Wednesday 20 January 2016

Unquenchable Hunger

     In a healthy society, individuals are appropriately nurtured in their formative years to know that excessive: working, shopping, drinking, gambling, sex, etc cannot provide the profound peace & happiness that we all seek. See: http://jglovas.wix.com/awarenessnow#!Seeking-Authenticity/c17jj/569e31530cf2d42376d4d8f6
     Our society is far from healthy, desperately lacking nurturing supports, and actively promoting every form of unhealthy excess. On the excellent radio program "Ideas", Alan Lightman pointed out one of the causes of excessive shopping in our society:

     “More work is required to pay for more consumption fuelled by more production in an endless, vicious cycle. 
     And what is it that we are consuming so voraciously? What impels us to work faster and longer hours, even in the face of higher efficiency? What are these burning material needs, when Americans have become wealthier and wealthier, more than doubling their real income per person in the last 50 years? 
     One of the methods of capitalism is to create demand for its product, even when that demand did not previously exist. I was astonished to read this aim so unabashedly spelled out by Charles Kettering, a major inventor and general of GM Research Labs. In 1929, at the beginning of the automobile industry in the United States, Mr. Kettering wrote in Nation’s Business Magazine that business must create ‘a dissatisfied consumer’ and ‘keep the consumer dissatisfied.’ A more recent example of the same idea was voiced by the economist John Kenneth Galbraith, as he surveyed the future of capitalism in an ever wealthier America. In his book The Affluent Society, in 1984, Galbraith writes that, in modern America, production will have to ‘create the wants it seeks to satisfy.’ In short, a large part of our consumption is what we are told to consume, told that we need, and the cycle continues.” 
       Alan Lightman. "The World is Too Much With Me: Finding Private Space in a Wired World." Second Annual Hart House Lecture, University of Toronto, aired on the CBC Radio program Ideas, April 18, 2002. www.cbc.ca/ideas



Tuesday 12 January 2016

Experts Trying to Hide Deficiencies

     Health-care professionals strive mightily to become competent, then proudly display their competence - hence the popularity of specialization & sub-specialization. The more minutely specialized one's area of training, the more sought-after are one's services, and the less one is subject to criticism from patients & colleagues.
     Of course the more time & effort expended in gaining specialized competence, the less time & effort remains to acquire general life skills. As a result, most of us haven't lead a balanced life since we were kids. Physical exercise, sleep & nutrition are not the only areas in which we're deficient. See: http://healthyhealers.blogspot.ca/search?q=maturation
     Because we become so tightly identified with the persona of "the one who knows", we become increasingly sensitive about our ignorance of the many life-skills we've ignored. This is problematic of course, not only in our family & social life, but also professionally.
     Defensiveness of our ignorance about subjects outside of our specialized area is often manifested as swaggering condemnation of basically anything outside of our own sub-specialty - the humanities, mental-health, social work, nursing, physiotherapy, spirituality, etc - are all targets.
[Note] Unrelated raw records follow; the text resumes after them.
(* ===== verification/Manifest.v ===== *)
(** * Manifests (crates/transfer/src/manifest.rs)

    The decrypted description of a transfer's files, and the validation every
    client runs on it against the server's item list before it trusts it. *)

From Stdlib Require Import Ascii String.
From S2P Require Import Prelude Transport Str Link.
Open Scope Z_scope.

Definition MAX_ATTACHED_NOTE_BYTES : Z := 64 * 1024.

Record AttachedNote := { text : string; title : option string; language : string }.

Record DigestValue := { algorithm : string; value : string }.

Record ManifestItem := {
  id : string;
  name : string;
  mime : string;
  size : Z;
  nonce_prefix : string;
  item_chunk_count : Z;
  digest : DigestValue }.

Record Manifest := {
  attached_note : option AttachedNote;
  join_token : option string;
  version : Z;
  items : list ManifestItem }.

Record ManifestServerItem := {
  server_id : string;
  position : Z;
  server_chunk_count : Z }.

(** ** Notes *)

Definition note_languages : list string :=
  ["plain"; "php"; "dotenv"; "javascript"; "typescript"; "json"; "markdown"; "css"; "html"].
See: http://healthyhealers.blogspot.ca/2012/07/soft-skills-undervalued.html
     Since such attitudes are politically incorrect, the condemnation happens behind closed doors - the "hidden curriculum" - it's toxic effects are part of professional socialization. See: http://healthyhealers.blogspot.ca/search?q=hidden+curriculum

     Fear of our own ignorance, hubris, and our unwillingness to step-up to acquire competence in practical wisdom, condemns too many of us to become grumbling backroom cynics - "nattering nabobs of negativity." Surely health-care professionals can rise above that!